Company of Heroes 2 - Vorschau
Man darf die Gräuel des Zweiten Weltkrieges nicht vergessen. Und doch ist das Thema in unzähligen Ego-Shootern dermaßen ausgeschlachtet worden, dass der aufgeklärte Zocker nur noch genervt die Augen verdreht, wenn er MG 42 oder Sherman-Panzer hört. Ganz anders dagegen verhält es sich, wenn der Nachfolger eines der wohl besten Strategiespiele aus der PC-Ecke in den Ring steigt.
Getreu dem Motto 'Never change a winning Team', lässt auch diesmal wieder Entwickler Relic Entertainment die Sirenen heulen. Spielte der Vorgänger noch vornehmlich in Frankreich, ist die Handlung von Company of Heroes 2 diesmal an der Ostfront angesiedelt. Wir erleben die Ereignisse aus der Sicht eines Kriegsberichterstatters und übernehmen die Kontrolle über Einheiten der russischen Armee. Ob später noch eine weitere Fraktion in der Kampagne spielbar sein wird, wissen wir leider noch nicht.
Wie schon im Vorgänger, dient die selbst entwickelte Essence-Engine als Grafikmotor, der für den zweiten Teil selbstredend ordentlich getunt worden ist. Doch bevor wir hier mit Technikfachbegriffen um uns werfen, sei der Einfachheit halber zusammenfassend verraten, dass das Baby schnurrt wie eine Katze. Ob die Optik letztlich wirklich, wie großmundig behauptet, mit aktuellen Shootern gleichziehen kann, werden wir allerdings erst im ausführlichen Test beurteilen können.
In den Fängen des Winters
Das angespielte Level im verschneiten Russland machte auf jeden Fall schon mal ordentlich was her, womit wir auch gleich bei einem der neuen Schwerpunkte des Titels wären. Denn mit Verlagerung der Kriegsfront in den bitterkalten Osten ist nicht nur der deutsche Soldat euer Feind, ihr habt auch mit dem Klima zu kämpfen.
Sind eure Truppen zu lange der Kälte ausgesetzt, rücken sie dem Tod durch Erfrieren nach und nach näher, was durch ein sinkendes Thermometer neben der entsprechenden Einheit symbolisiert wird. Seht besser zu, dass ihr irgendwo Obdach findet, oder geht zumindest in Deckung vor dem wütenden Blizzard. Eine weitere Möglichkeit besteht darin, Lagerfeuer entlang eurer Marschroute aufzubauen, an denen sich die ausgekühlten Soldaten aufwärmen können.
Des Weiteren werden zugefrorene Seen zum taktischen Spielelement. Meterdicke Eisschichten tragen zwar problemlos robbendes Fußvolk, unter den Ketten eines Panzers fängt es dann aber doch bedenklich an zu knirschen. Wer trotzdem eines der tonnenschweren Kriegsgefährte hinterherschickt, muss sich nicht wundern, wenn dieses als riesiger Eiswürfel auf dem Grund des Sees endet, während das Loch darüber langsam wieder zufriert. Freilich lässt sich dieser Umstand auch zu eurem Vorteil nutzen. Einfach einen Köder auf dem Eis platzieren, und sollte dieses nicht brechen, kann man immer noch mit Mörsern nachhelfen. Ob die KI mehr als einmal auf diese List im wahrsten Sinne des Wortes reinfällt, lässt sich nach der kurzen Spielzeit nicht beurteilen.

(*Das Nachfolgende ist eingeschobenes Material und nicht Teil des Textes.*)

(** ** Concrete executions *)
Module Witnesses.
Definition to_state (m : gmap Z Z) (calls : list (Z * @Call Z Z)) (is_ : list nat) : @State Z Z Z _ _ :=
  match run 0 false (start m calls) is_ with Some s => s | None => start m calls end.
Lemma run_reach (quiet : bool) s0 : forall is_ s s', reach 0 false quiet s0 s -> run (K := Z) (V := Z) (E := Z) 0 false s is_ = Some s' -> reach 0 false quiet s0 s'.
Proof.
  induction is_ as [|i is_ IH]; cbn; intros s s' Hr; [by intros [= <-]|]. destruct (step 0 false s i) as [s1|] eqn:Hs; [|done].
  apply IH. by eapply reach_step.
Qed.

(** Two initialisations of key 1, the second waiting for the first. *)
Definition never (v : Z) : bool := false.
Definition two_gets : list (Z * @Call Z Z) := [(1, GetWith (Some 10) never); (1, GetWith (Some 20) never)].
Definition wait_order : list nat := [0; 1; 0; 0; 0; 0; 0; 1]%nat.
Definition both_done : State := to_state ∅ two_gets wait_order.
Lemma two_gets_ok : Forall (fun kc => call_ok (snd kc)) two_gets.
Proof. by repeat constructor. Qed.
Lemma both_done_reach quiet : reach 0 false quiet (start ∅ two_gets) both_done.
Proof. apply (run_reach quiet _ wait_order (start ∅ two_gets)); [constructor|]. vm_compute. reflexivity. Qed.
Lemma two_gets_plain c : (1, c) ∈ two_gets -> plain_init TYPE_UNIT c.
Proof. intros [[= ->]|[[= ->]|[]%elem_of_nil]%elem_of_cons]%elem_of_cons; done. Qed.

Lemma init_single_flight_witness : exists t u,
  threads both_done !! 0%nat = Some t /\ th_pc t = Done (Inited (Initialized 10)) /\
  threads both_done !! 1%nat = Some u /\ th_pc u = Done (Inited (ReadExisting 10)) /\
  (forall i t o, threads both_done !! i = Some t -> th_pc t = Done o -> o <> Panicked UnexpectedState /\ o <> Panicked BadDowncast).
Proof.
  eexists _, _. split; [vm_compute; reflexivity|]. split; [reflexivity|]. split; [vm_compute; reflexivity|]. split; [reflexivity|].
  apply (init_single_flight 0 false ∅ two_gets both_done two_gets_ok (both_done_reach false)).
Defined.
(* ===== verification/MiniArc.v ===== *)
(** The reference counter of the entries (src/common/concurrent/arc.rs, [MiniArc]):
    threads that hold pointers to one allocation, clone them, read through them and
    drop them, as a machine of interleaved steps.

    A step is one access of the allocation.  [clone] adds one to the counter and
    then looks at what it was; [drop] subtracts one, and the thread that found one
    frees the allocation.  The counter has 32 bits and wraps around; accesses are
    sequentially consistent.  An access after the allocation is freed is a fault. *)
From S2P Require Import Prelude.

Definition MAX_REFCOUNT : Z := I32_MAX.

(** A pointer, between two accesses: held; in [clone], with what the counter was; in
    [drop], about to free; dropped. *)
Inductive ArcPc := ArcHeld | InClone (old : Z) | InFree | ArcGone.
#[export] Instance arc_pc_eq_dec : EqDecision ArcPc.
Proof. solve_decision. Defined.

Record ArcState := mkArcState { ref_count : Z; allocated : bool; handles : list ArcPc; process_aborted : bool }.

(** [MiniArc::new] *)
Definition arc_new : ArcState := mkArcState 1 true [ArcHeld] false.

Inductive ArcOp := OpClone | OpDrop | OpCount | OpDeref.

Section ops.
Implicit Type s : ArcState.

(** An access of the allocation. *)
Definition touch {A} s (a : A) : res A := if allocated s then Ok a else Fail Dangling.
Definition with_handle s (i : nat) (pc : ArcPc) : list ArcPc := <[i := pc]> (handles s).

(** The access that begins an operation on pointer [i], or the next one of the
    operation it is in; the number is what [count] returns. *)
Definition arc_step s (i : nat) (op : ArcOp) : res (ArcState * option Z) :=
  if process_aborted s then Ok (s, None)
  else
    match handles s !! i with
    | Some ArcHeld =>
        match op with
        | OpClone =>
            old ← touch s (ref_count s);
            Ok (mkArcState (wrapping_add 32 old 1) (allocated s) (with_handle s i (InClone old)) false, None)
        | OpDrop =>
            old ← touch s (ref_count s);
            Ok (mkArcState (wrapping_sub 32 old 1) (allocated s) (with_handle s i (if old =? 1 then InFree else ArcGone)) false, None)
        | OpCount => n ← touch s (ref_count s); Ok (s, Some n)
        | OpDeref => _ ← touch s tt; Ok (s, None)
        end
    | Some (InClone old) =>
        if MAX_REFCOUNT <? old then Ok (mkArcState (ref_count s) (allocated s) (handles s) true, None)
        else Ok (mkArcState (ref_count s) (allocated s) (with_handle s i ArcHeld ++ [ArcHeld]) false, None)
    | Some InFree =>
        _ ← touch s (ref_count s);
        Ok (mkArcState (ref_count s) false (with_handle s i ArcGone) false, None)
    | Some ArcGone | None => Ok (s, None)
    end.
End ops.

(** ** The count *)

(** The references a pointer stands for: one in [clone] has made a second already. *)
Definition refs (pc : ArcPc) : nat := match pc with ArcHeld => 1 | InClone _ => 2 | InFree | ArcGone => 0 end.
(** In a [clone] that will be refused. *)
Definition refused (pc : ArcPc) : nat := match pc with InClone old => if MAX_REFCOUNT <? old then 1 else 0 | _ => 0 end.
Definition freeing (pc : ArcPc) : nat := match pc with InFree => 1 | _ => 0 end.
Definition in_clone (pc : ArcPc) : nat := match pc with InClone _ => 1 | _ => 0 end.
Notation total h s := (sum_list_with h (handles s)).

(** While a pointer is left the counter is the number of references, and the
    allocation is there; when none is left exactly one thread frees it. *)
Record arc_inv (s : ArcState) : Prop := {
  ai_count : ref_count s = Z.of_nat (total refs s);
  ai_limit : ref_count s <= MAX_REFCOUNT + 1 + Z.of_nat (total refused s);
  ai_free : (if allocated s then if decide (total refs s = 0) then total freeing s = 1 else total freeing s = 0
             else total refs s = 0 /\ total freeing s = 0)%nat
}.

(** Fewer than [2^31 - 1] threads are between the two steps of a [clone]. *)
Definition few_clones (s : ArcState) : Prop := Z.of_nat (total in_clone s) < 2 ^ 31 - 1.

Inductive arc_reach : ArcState -> Prop :=
| arc_start : arc_reach arc_new
| arc_next s i op s' o : arc_reach s -> few_clones s -> arc_step s i op = Ok (s', o) -> arc_reach s'.

Lemma sum_app {A} (h : A -> nat) (l l' : list A) : sum_list_with h (l ++ l') = (sum_list_with h l + sum_list_with h l')%nat.
Proof. induction l as [|x l IH]; cbn; [done|]. rewrite IH. lia. Qed.
Lemma sum_elem {A} (h : A -> nat) (l : list A) i x : l !! i = Some x -> (h x <= sum_list_with h l)%nat.
Proof. revert i. induction l as [|y l IH]; intros [|i] Hi; [done|done|injection Hi as ->; cbn; lia|]. specialize (IH i Hi). cbn. lia. Qed.
Lemma refused_le s : (total refused s <= total in_clone s)%nat.
Proof. induction (handles s) as [|pc l IH]; cbn; [done|]. destruct pc; cbn; try lia. destruct (MAX_REFCOUNT <? old); lia. Qed.

(** What a change of one pointer does to the sums. *)
Lemma totals_insert s i pc pc' : handles s !! i = Some pc ->
  (sum_list_with refs (with_handle s i pc') + refs pc = total refs s + refs pc' /\
   sum_list_with refused (with_handle s i pc') + refused pc = total refused s + refused pc' /\
   sum_list_with freeing (with_handle s i pc') + freeing pc = total freeing s + freeing pc')%nat.
Proof. intros Hi. repeat split; by apply sum_insert. Qed.

Lemma arc_step_ok s i op : arc_inv s -> few_clones s -> exists s' o, arc_step s i op = Ok (s', o) /\ arc_inv s'.
Proof.
  intros I Hfew. pose proof I as [Hc Hl Hf]. unfold arc_step. destruct (process_aborted s); [by exists s, None|].
  destruct (handles s !! i) as [pc|] eqn:Hi; [|by exists s, None].
  pose proof (sum_elem refs _ _ _ Hi) as Hr. pose proof (sum_elem freeing _ _ _ Hi) as Hfr. pose proof (refused_le s) as Hle.
  assert (Ha : (refs pc = 0 /\ freeing pc = 0)%nat \/ allocated s = true).
  { destruct (allocated s); [by right|]. left. lia. }
  assert (Hbig : MAX_REFCOUNT = 2 ^ 31 - 1) by done. unfold few_clones in Hfew. set (N := total refs s) in *.
  destruct pc as [|old| |]; cbn [refs freeing] in *.
  - destruct Ha as [[? _]|Ha]; [lia|]. unfold touch. rewrite Ha in *. cbn [mbind res_bind]. rewrite decide_False in Hf by lia.
    destruct op; [| |by eexists _, _|by eexists _, _]; eexists _, _; (split; [reflexivity|]).
    + destruct (totals_insert s i _ (InClone (ref_count s)) Hi) as (T1 & T2 & T3). cbn [refs refused freeing] in *. fold N in T1.
      assert (Hw : wrapping_add 32 (ref_count s) 1 = ref_count s + 1) by (apply Z.mod_small; lia). rewrite Hw.
      split; cbn [ref_count allocated handles]; [lia|destruct (Z.ltb_spec MAX_REFCOUNT (ref_count s)); lia|rewrite decide_False; lia].
    + destruct (totals_insert s i _ (if ref_count s =? 1 then InFree else ArcGone) Hi) as (T1 & T2 & T3). fold N in T1.
      assert (Hw : wrapping_sub 32 (ref_count s) 1 = ref_count s - 1) by (apply Z.mod_small; lia). rewrite Hw.
      destruct (Z.eqb_spec (ref_count s) 1); cbn [refs refused freeing] in *; split; cbn [ref_count allocated handles]; try lia.
      * rewrite decide_True; lia.
      * rewrite decide_False; lia.
  - destruct (Z.ltb_spec MAX_REFCOUNT old) as [Hlt|Hge]; eexists _, _; (split; [reflexivity|]); [by destruct I; split|].
    destruct (totals_insert s i _ ArcHeld Hi) as (T1 & T2 & T3). cbn [refs refused freeing] in *. fold N in T1.
    rewrite (proj2 (Z.ltb_ge _ _) Hge) in T2.
    split; cbn [ref_count allocated handles]; rewrite !sum_app; cbn [sum_list_with refs refused freeing]; [lia|lia|].
    destruct (allocated s); [|lia]. rewrite decide_False in Hf by lia. rewrite decide_False; lia.
  - destruct Ha as [[_ ?]|Ha]; [lia|]. unfold touch. rewrite Ha in *. cbn [mbind res_bind]. eexists _, _. split; [reflexivity|].
    destruct (totals_insert s i _ ArcGone Hi) as (T1 & T2 & T3). cbn [refs refused freeing] in *. fold N in T1.
    destruct (decide (N = 0%nat)) as [Hz|]; [|lia]. split; cbn [ref_count allocated handles]; lia.
  - by exists s, None.
Qed.

Lemma arc_reach_inv s : arc_reach s -> arc_inv s.
Proof.
  induction 1 as [|s i op s' o _ IH Hfew E]; [by split; vm_compute|].
  destruct (arc_step_ok s i op IH Hfew) as (s2 & o2 & E2 & I2). rewrite E in E2. by injection E2 as <- <-.
Qed.

Lemma sum_zero {A} (h : A -> nat) (l : list A) : sum_list_with h l = 0%nat <-> forall x, x ∈ l -> h x = 0%nat.
Proof.
  induction l as [|x l IH]; cbn; [split; [by intros _ x ?%elem_of_nil|done]|]. rewrite Nat.eq_add_0, IH. split.
  - by intros [Hx Hl] y [->|Hy]%elem_of_cons; auto.
  - intros Hl. split; [apply Hl; left|]. intros y Hy. apply Hl. by right.
Qed.

(** C22. The reference counting is safe and leaks nothing: whatever the
    interleaving of clones, reads and drops, no access comes after the allocation
    is freed and it is freed once; it is freed exactly when every pointer is
    dropped; and outside of a [clone] the counter is the number of pointers, as
    long as fewer than [2^31 - 1] threads are in a [clone] at once. *)
Theorem arc_safe s i op :
  arc_reach s -> few_clones s ->
  (exists s' o, arc_step s i op = Ok (s', o)) /\
  (allocated s = false <-> forall pc, pc ∈ handles s -> pc = ArcGone) /\
  ((forall pc old, pc ∈ handles s -> pc <> InClone old) -> ref_count s = Z.of_nat (length (filter (fun pc => pc = ArcHeld) (handles s)))).
Proof.
  intros HR Hfew. pose proof (arc_reach_inv s HR) as I. split; [|split].
  - destruct (arc_step_ok s i op I Hfew) as (s' & o & E & _). eauto.
  - destruct I as [Hc _ Hf]. split.
    + intros Ha. rewrite Ha in Hf. destruct Hf as [H1 H2]. intros pc Hpc. rewrite sum_zero in H1, H2. specialize (H1 pc Hpc). specialize (H2 pc Hpc). by destruct pc.
    + intros Hg. destruct (allocated s); [|done]. assert (Hz : forall h, h ArcGone = 0%nat -> total h s = 0%nat).
      { intros h Hh. apply sum_zero. intros pc Hpc. by rewrite (Hg pc Hpc). }
      rewrite (Hz refs), (Hz freeing) in Hf by done. done.
  - intros Hno. rewrite (ai_count _ I). f_equal. clear -Hno. induction (handles s) as [|pc l IH]; [done|].
    cbn [sum_list_with]. rewrite IH by (intros p o Hp; apply Hno; by right). rewrite filter_cons.
    destruct pc; [done| |done|done]. by destruct (Hno (InClone old) old ltac:(left)).
Qed.

(** Two pointers, of which one is dropped. *)
Definition one_left : ArcState := mkArcState 1 true [ArcGone; ArcHeld] false.
Lemma one_left_reach : arc_reach one_left.
Proof.
  assert (H1 : arc_reach (mkArcState 2 true [InClone 1] false)) by (eapply (arc_next arc_new 0 OpClone); [constructor|done|reflexivity]).
  assert (H2 : arc_reach (mkArcState 2 true [ArcHeld; ArcHeld] false)) by (eapply (arc_next _ 0 OpClone); [exact H1|done|reflexivity]).
  eapply (arc_next _ 0 OpDrop); [exact H2|done|reflexivity].
Qed.
Lemma arc_safe_witness : exists s' o, arc_step one_left 1 OpDrop = Ok (s', o).
Proof. exact (proj1 (arc_safe one_left 1 OpDrop one_left_reach ltac:(vm_compute; reflexivity))). Defined.
(* ===== verification/DebugCounters.v ===== *)
(** The global counters of the debug statistics (common/concurrent/debug_counters.rs):
    threads that count creations and drops, each [fetch_add] a step, and a thread that
    reads the counters one after the other. *)
From S2P Require Import Prelude.

Inductive DebugCell :=
| bucket_array_creation_count | bucket_array_allocation_bytes | bucket_array_drop_count | bucket_array_release_bytes
| bucket_creation_count | bucket_drop_count
| value_entry_creation_count | value_entry_drop_count
| entry_info_creation_count | entry_info_drop_count
| deq_node_creation_count | deq_node_drop_count.
#[global] Instance DebugCell_eq_dec : EqDecision DebugCell.
Proof. solve_decision. Defined.

Definition COUNTERS : DebugCell -> Z := fun _ => 0.
Definition fetch_add (c : DebugCell -> Z) (x : DebugCell) (n : Z) : DebugCell -> Z :=
  fun y => if decide (y = x) then wrapping_add 64 (c y) n else c y.

Inductive DebugCall :=
| bucket_array_created (byte_size : Z) | bucket_array_dropped (byte_size : Z)
| bucket_created | bucket_dropped
| value_entry_created | value_entry_dropped
| entry_info_created | entry_info_dropped
| deq_node_created | deq_node_dropped.
(** The additions of a call, in order. *)
Definition call_adds (c : DebugCall) : list (DebugCell * Z) :=
  match c with
  | bucket_array_created byte_size => [(bucket_array_creation_count, 1); (bucket_array_allocation_bytes, byte_size)]
  | bucket_array_dropped byte_size => [(bucket_array_drop_count, 1); (bucket_array_release_bytes, byte_size)]
  | bucket_created => [(bucket_creation_count, 1)]
  | bucket_dropped => [(bucket_drop_count, 1)]
  | value_entry_created => [(value_entry_creation_count, 1)]
  | value_entry_dropped => [(value_entry_drop_count, 1)]
  | entry_info_created => [(entry_info_creation_count, 1)]
  | entry_info_dropped => [(entry_info_drop_count, 1)]
  | deq_node_created => [(deq_node_creation_count, 1)]
  | deq_node_dropped => [(deq_node_drop_count, 1)]
  end.
(** [current] loads the counters in this order. *)
Definition current_loads : list DebugCell :=
  [bucket_array_creation_count; bucket_array_allocation_bytes; bucket_array_drop_count; bucket_array_release_bytes;
   bucket_creation_count; bucket_drop_count; value_entry_creation_count; value_entry_drop_count;
   entry_info_creation_count; entry_info_drop_count; deq_node_creation_count; deq_node_drop_count].

(** The counters, what each call that was begun has still to add, and what [current]
    has loaded. *)
Record DebugState := mkDebugState { counters : DebugCell -> Z; callers : list (list (DebugCell * Z)); loaded : list (DebugCell * Z) }.
Inductive DebugAct := DebugBegin (c : DebugCall) | DebugAdd (i : nat) | DebugLoad.

Definition debug_act (s : DebugState) (a : DebugAct) : DebugState :=
  match a with
  | DebugBegin c => mkDebugState (counters s) (callers s ++ [call_adds c]) (loaded s)
  | DebugAdd i =>
      match callers s !! i with
      | Some ((x, n) :: rest) => mkDebugState (fetch_add (counters s) x n) (<[i := rest]> (callers s)) (loaded s)
      | _ => s
      end
  | DebugLoad =>
      match current_loads !! length (loaded s) with
      | Some x => mkDebugState (counters s) (callers s) (loaded s ++ [(x, counters s x)])
      | None => s
      end
  end.
Definition debug_start : DebugState := mkDebugState COUNTERS [] [].
Definition debug_run (acts : list DebugAct) : DebugState := foldl debug_act debug_start acts.

(** ** What the counters count *)

Definition sum_of (x : DebugCell) (l : list (DebugCell * Z)) : Z := foldr (fun e acc => (if decide (e.1 = x) then e.2 else 0) + acc) 0 l.
Lemma sum_cons x y n l : sum_of x ((y, n) :: l) = (if decide (y = x) then n else 0) + sum_of x l.
Proof. done. Qed.
#[local] Arguments sum_of _ _ : simpl never.
Definition pending (x : DebugCell) (s : DebugState) : Z := foldr (fun l acc => sum_of x l + acc) 0 (callers s).
(** What the calls begun so far add to [x] in all. *)
Definition begun (x : DebugCell) (acts : list DebugAct) : Z :=
  foldr (fun a acc => match a with DebugBegin c => sum_of x (call_adds c) | _ => 0 end + acc) 0 acts.

Lemma begun_snoc x acts a : begun x (acts ++ [a]) = begun x acts + match a with DebugBegin c => sum_of x (call_adds c) | _ => 0 end.
Proof. unfold begun. rewrite foldr_app. cbn. set (d := match a with DebugBegin c => _ | _ => 0 end). clearbody d. induction acts as [|b acts IH]; cbn; lia. Qed.
Lemma pending_app x (ls : list (list (DebugCell * Z))) l :
  foldr (fun l acc => sum_of x l + acc) 0 (ls ++ [l]) = foldr (fun l acc => sum_of x l + acc) 0 ls + sum_of x l.
Proof. induction ls as [|l' ls IH]; cbn; lia. Qed.
Lemma pending_insert x (ls : list (list (DebugCell * Z))) i l l' : ls !! i = Some l ->
  foldr (fun l acc => sum_of x l + acc) 0 (<[i := l']> ls) = foldr (fun l acc => sum_of x l + acc) 0 ls - sum_of x l + sum_of x l'.
Proof.
  revert i. induction ls as [|l0 ls IH]; intros [|i] Hi; try done; cbn in *; [injection Hi as ->; lia|]. etransitivity; [exact (f_equal (Z.add (sum_of x l0)) (IH i Hi))|lia].
Qed.

Lemma run_counts x acts : (counters (debug_run acts) x + pending x (debug_run acts)) mod 2 ^ 64 = begun x acts mod 2 ^ 64.
Proof.
  induction acts as [|a acts IH] using rev_ind; [done|]. unfold debug_run in *. rewrite foldl_app, begun_snoc. cbn [foldl].
  set (s := foldl debug_act debug_start acts) in *. rewrite <- (Z.add_mod_idemp_l (begun x acts)), <- IH, Z.add_mod_idemp_l by lia. destruct a as [c|i|]; unfold debug_act, pending in *.
  - cbn. rewrite pending_app. f_equal. lia.
  - rewrite Z.add_0_r. destruct (callers s !! i) as [[|[y n] rest]|] eqn:Hi; try done. cbn [counters callers]. rewrite (pending_insert x _ _ _ rest Hi).
    rewrite sum_cons. unfold fetch_add, wrapping_add, wrap. destruct (decide (x = y)) as [->|Hne].
    + rewrite decide_True by done. rewrite Z.add_mod_idemp_l by lia. f_equal. lia.
    + rewrite decide_False by congruence. f_equal. lia.
  - rewrite Z.add_0_r. by destruct (current_loads !! _).
Qed.

(** When every call that was begun has ended, each counter is the sum of what they
    counted, however their additions were interleaved (modulo the width). *)
Theorem debug_counters_exact x acts : Forall (fun l => l = []) (callers (debug_run acts)) ->
  counters (debug_run acts) x mod 2 ^ 64 = begun x acts mod 2 ^ 64.
Proof.
  intros Hall. rewrite <- run_counts. assert (E : pending x (debug_run acts) = 0); [|by rewrite E, Z.add_0_r].
  unfold pending. by induction Hall as [|l ls -> _ IH].
Qed.

(** A snapshot is not a state of the counters: [current] loads the creations before the
    drops, and a node that is made and dropped in between shows as a drop only. *)
Theorem snapshot_drops_lead : exists acts made dropped,
  length (loaded (debug_run acts)) = length current_loads /\
  (deq_node_creation_count, made) ∈ loaded (debug_run acts) /\ (deq_node_drop_count, dropped) ∈ loaded (debug_run acts) /\ made < dropped.
Proof.
  exists (replicate 11 DebugLoad ++ [DebugBegin deq_node_created; DebugAdd 0; DebugBegin deq_node_dropped; DebugAdd 1; DebugLoad]), 0, 1.
  split; [done|]. split; [|split; [|lia]]; vm_compute; repeat constructor.
Qed.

Wie bereits erwähnt, sieht das Ganze großartig aus. Die Soldaten bewegen sich mit unzähligen Animationen in jeder Situation geschmeidig animiert über den Bildschirm, und Schnee sammelt sich während eines Sturmes in Echtzeit an Häuserwänden. Richtig rund geht es aber, wenn wir einen Luftschlag ordern, wobei sowohl Hauswand als auch Schnee pulverisiert werden, oder das als 'Stalinorgel' bekannte mobile Mehrfachraketenwerfergeschütz zum Einsatz bringen. Man verzeihe mir den Zynismus, aber danach ist im großen Radius niemanden mehr kalt!